Stan’s Obligatory Blog

3/20/2005

Fargo Street

Filed under: — stan @ 8:39 pm

Today’s ride was down to Echo Park for the fabled Fargo Street Hill Climb. Word on the street is that Fargo is the steepest hill in Los Angeles, and I’m inclined (so to speak) to believe it.

We started out going through San Marino, South Pasadena and Highland Park. We passed Flor y Canto, which is a little art gallery, bookstore and community center. We went there once to see Keith Knight, the creator of the K Chronicles.

When we got to Echo Park, there was already a big crowd at the bottom of the hill. Looking up at it I had my first “oh shit” moment. I’ve been practicing on Nolden St. in Eagle Rock, but Fargo really did look a lot steeper. I went and did a little practice run part-way up the street one block over just to see if I could turn the pedals and keep the bike moving.

When my turn came, I tried to just apply the same formula that’s worked for me many times before: just knuckle down and power straight up the hill. As programmers know, there’s often nothing better than sheer brute force to get something done. I got about half-way up the hill before the intensity of the effort caught up to me. That’s the problem with trying to apply brute strength at age 45. It was truly a struggle for survival just to turn the pedals. I knew there was no way to maintain that level of exertion, so I started to tack back and forth across the street. Then, on one of the turns, my back tire slipped. That was the end of that run. I didn’t fall, but I was forced to dismount. After a few minutes rest in someone’s driveway, I managed to get moving again and made it the rest of the way to the top. But I needed to make it non-stop to get the official patch.

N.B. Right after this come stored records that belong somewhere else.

(* ===== verification/Startup.v ===== *)
(** * cmd: which nodes the reporter starts with

    The lists of endpoints (endpoints.go), the chain ID that they report (chain_id.go), and
    what the command does with its flags before the daemons start (main.go). The clients of
    the nodes are arguments over an arbitrary world with files, whose configuration it writes first. *)
From Stdlib Require Import Ascii.
From S2P Require Import RpcHandlers CombinedHandlers QueryEndpoints.
From S2P Require Import Prelude Text MarketConfig QueryHandler PriceFetcher ServerCache Sources CustomQuery.
From S2P Require Import ConfigFiles Json QueryEndpoints QueryConfigFile StaticQueries TestMode.
Local Open Scope Z_scope.

(** ** endpoints.go *)
Record endpointListConfig := mkEndpointList { cfg_Endpoints : list string; Source : string }.

Definition parseEndpointValues (value : string) : go (list string) :=
  mapM_go (fun part =>
    let endpoint := strings_TrimSpace part in
    if bool_decide (endpoint = "") then Err (ErrNew "endpoint list contains an empty entry") else Ok endpoint)
    (strings_Split value ",").

Definition parsed_from (value source : string) : go endpointListConfig :=
  match parseEndpointValues value with
  | Ok endpoints => Ok (mkEndpointList endpoints source)
  | Err err => Err (wrapf source err)
  | Panic p => Panic p
  end.

Definition endpointsFromEnvOrFlag (LookupEnv : string -> option string) (envName flagName flagValue : string) : go endpointListConfig :=
  match LookupEnv envName with
  | Some envValue => parsed_from envValue envName
  | None => parsed_from flagValue ("--" +:+ flagName)
  end.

After coming back down, I rested a bit and then tried again. This time I went a bit slower and tacked across the street from the start. This helped, and I made it a little farther than the first time. But still, when I was doing one of the turns, my front wheel came up off the pavement, and this time I did fall. Plop! Right down on the pavement.

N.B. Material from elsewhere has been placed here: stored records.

Lemma first_start_configured_witness :
  exists params p, ReadMarketParamsConfigFile (RO := canonical_range) (fun _ => inr (sorted_values (RO := canonical_range) Z.le StaticMarketParamsConfig))
      "params" tt = (Ok params, tt) /\
    validateDaemonConfiguration (H := canonical_range) ex_unmarshal params StaticExchangeQueryConfig
      (StaticExchangeDetails (H := canonical_range) (H0 := ex_validator) (H1 := ex_decoders) 0 (fun x => x)) = Ok tt /\
    p ∈ params /\ Id p = 69 /\
    ExchangeConfigJson p = double_quoted
      ("{'exchanges':[{'exchangeName':'Binance','ticker':'\'TRBUSDT\''},{'exchangeName':'CryptoCom','ticker':'TRB_USD'}," +:+
       "{'exchangeName':'Okx','ticker':'TRB-USDT'},{'exchangeName':'CoinbaseRates','ticker':'TRB-USD'}]}").
Proof.
  assert (ReadFile (FileSystem := ex_first_files) "params" tt =
    (inr (GenerateDefaultMarketParamsTomlString (RO := canonical_range) StaticMarketParamsConfig), tt)) as Hparams by reflexivity.
  assert (ReadFile (FileSystem := ex_first_files) "exchanges" tt =
    (inr (GenerateDefaultExchangeTomlString (RO := canonical_range) StaticExchangeQueryConfig), tt)) as Hexchanges by reflexivity.
  destruct (first_start_configured (RO := canonical_range) (V := ex_validator) (JD := ex_decoders) 0 (fun x => x) ex_unmarshal
    (fun _ => inr (sorted_values (RO := canonical_range) Z.le StaticMarketParamsConfig))
    (fun _ => inr (sorted_values (RO := canonical_range) String.le StaticExchangeQueryConfig)) "params" "exchanges" tt tt tt
    Hparams eq_refl Hexchanges eq_refl listings_unmarshal) as (params & Hp & _ & Hv & Hall & _).
  pose proof static_market_read as Hread. rewrite Forall_forall in Hread.
  assert (exists l, (69, ("trb", l)) ∈ static_listings /\ config_json (listing_config l) = double_quoted
      ("{'exchanges':[{'exchangeName':'Binance','ticker':'\'TRBUSDT\''},{'exchangeName':'CryptoCom','ticker':'TRB_USD'}," +:+
       "{'exchangeName':'Okx','ticker':'TRB-USDT'},{'exchangeName':'CoinbaseRates','ticker':'TRB-USD'}]}")) as (l & Hl & El)
    by (eexists; split; [by do 2 right; left|vm_compute; reflexivity]).
  destruct (Hread _ Hl) as (q & Hq & Hid & Hs). cbn [fst snd] in Hq, Hid, Hs. change (Id (unescape_param q) = 69) in Hid.
  exists params, (unescape_param q). split_and!; [exact Hp|exact Hv| |exact Hid|].
  - apply Hall. exists q. split; [rewrite Hid; exact Hq|reflexivity].
  - by rewrite (sound_config _ _ _ Hs).
Defined.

I sat on the pavement for a couple minutes thinking about what a Revolting Development this was. I pulled out my camera and snapped a picture of the view from up there. It was clear, and I could see the Hollywood sign. Then I walked down, pausing for a moment to get a picture of John making his attempt at the hill. He made it about as far as I did before he slipped and fell too.

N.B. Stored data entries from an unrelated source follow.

(* ===== verification/ExchangeConfigs.v ===== *)
(** * constants: exchange configurations of the testnets

    The names, the ids and the listings that static_exchange_market_config.go generates the exchange configurations of the market params
    from (testutil/daemons/pricefeed/exchange_config), the generator, and that the configuration service reads back
    from its texts what they were made of. *)
From Stdlib Require Import Ascii.
From S2P Require Import Prelude Text Hex MarketConfig MutableConfigs ConfigFiles StaticMarkets.
Local Open Scope Z_scope.

(** ** Ids and names *)
Definition MARKET_BTC_USD : MarketId := 0.
Definition MARKET_ETH_USD : MarketId := 1.
Definition MARKET_LINK_USD : MarketId := 2.
Definition MARKET_MATIC_USD : MarketId := 3.
Definition MARKET_CRV_USD : MarketId := 4.
Definition MARKET_SOL_USD : MarketId := 5.
Definition MARKET_ADA_USD : MarketId := 6.
Definition MARKET_AVAX_USD : MarketId := 7.
Definition MARKET_FIL_USD : MarketId := 8.
Definition MARKET_LTC_USD : MarketId := 9.
Definition MARKET_DOGE_USD : MarketId := 10.
Definition MARKET_ATOM_USD : MarketId := 11.
Definition MARKET_DOT_USD : MarketId := 12.
Definition MARKET_UNI_USD : MarketId := 13.
Definition MARKET_BCH_USD : MarketId := 14.
Definition MARKET_TRX_USD : MarketId := 15.
Definition MARKET_NEAR_USD : MarketId := 16.
Definition MARKET_MKR_USD : MarketId := 17.
Definition MARKET_XLM_USD : MarketId := 18.
Definition MARKET_ETC_USD : MarketId := 19.
Definition MARKET_COMP_USD : MarketId := 20.
Definition MARKET_WLD_USD : MarketId := 21.
Definition MARKET_APE_USD : MarketId := 22.
Definition MARKET_APT_USD : MarketId := 23.
Definition MARKET_ARB_USD : MarketId := 24.
Definition MARKET_BLUR_USD : MarketId := 25.
Definition MARKET_LDO_USD : MarketId := 26.
Definition MARKET_OP_USD : MarketId := 27.
Definition MARKET_PEPE_USD : MarketId := 28.
Definition MARKET_SEI_USD : MarketId := 29.
Definition MARKET_SHIB_USD : MarketId := 30.
Definition MARKET_SUI_USD : MarketId := 31.
Definition MARKET_XRP_USD : MarketId := 32.
Definition MARKET_TRB_USD : MarketId := 69.
Definition MARKET_TEST_USD : MarketId := 33.
Definition MARKET_USDT_USD : MarketId := 1000000.
Definition MARKET_DYDX_USD : MarketId := 1000001.

Definition StaticMarketNames : gmap MarketId string := list_to_map [
  (MARKET_BTC_USD, "BTC-USD"); (MARKET_ETH_USD, "ETH-USD"); (MARKET_LINK_USD, "LINK-USD"); (MARKET_MATIC_USD, "MATIC-USD"); (MARKET_CRV_USD, "CRV-USD");
  (MARKET_SOL_USD, "SOL-USD"); (MARKET_ADA_USD, "ADA-USD"); (MARKET_AVAX_USD, "AVAX-USD"); (MARKET_FIL_USD, "FIL-USD"); (MARKET_LTC_USD, "LTC-USD");
  (MARKET_DOGE_USD, "DOGE-USD"); (MARKET_ATOM_USD, "ATOM-USD"); (MARKET_DOT_USD, "DOT-USD"); (MARKET_UNI_USD, "UNI-USD"); (MARKET_BCH_USD, "BCH-USD");
  (MARKET_TRX_USD, "TRX-USD"); (MARKET_NEAR_USD, "NEAR-USD"); (MARKET_MKR_USD, "MKR-USD"); (MARKET_XLM_USD, "XLM-USD"); (MARKET_ETC_USD, "ETC-USD");
  (MARKET_COMP_USD, "COMP-USD"); (MARKET_WLD_USD, "WLD-USD"); (MARKET_APE_USD, "APE-USD"); (MARKET_APT_USD, "APT-USD"); (MARKET_ARB_USD, "ARB-USD");
  (MARKET_BLUR_USD, "BLUR-USD"); (MARKET_LDO_USD, "LDO-USD"); (MARKET_OP_USD, "OP-USD"); (MARKET_PEPE_USD, "PEPE-USD"); (MARKET_SEI_USD, "SEI-USD");
  (MARKET_SHIB_USD, "SHIB-USD"); (MARKET_SUI_USD, "SUI-USD"); (MARKET_XRP_USD, "XRP-USD"); (MARKET_TRB_USD, "TRB-USD"); (MARKET_USDT_USD, "USDT-USD")].

(** ** The listings of the exchanges *)
Definition newMarketIdWithValue (id : MarketId) : option MarketId := Some id.
Definition listed (market : MarketId) (ticker : string) (adjustByMarket : option MarketId) (invert : bool) : MarketId * MarketConfig :=
  (market, mkMarketConfig ticker adjustByMarket invert).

Wow. In over 30 years of riding my bike everywhere, I’ve met my match. Fargo St. is the only hill I’ve ever met that I couldn’t just grit my teeth and power up. It was humbling. On the way back, John and I were comparing notes and marveling at just how tired we were after just a few minutes of truly maximum effort. I think part of it also has to do with the ‘agony of defeat’ effect. When I used to race, whenever I won or placed highly in a race, I always felt good afterward. No matter how hard the race was, if I did well I had energy to do a little dance, spike the bike, or whatever. But defeat always left me exhausted.

So after the hill experience, we rode back by way of Griffith Park. We passed the Mulholland fountain just outside the park. A fountain seems the most fitting tribute to William Mulholland, since he brought water to L.A. and thereby made the Owens Valley what it is today. No problem of urban sprawl there, nope.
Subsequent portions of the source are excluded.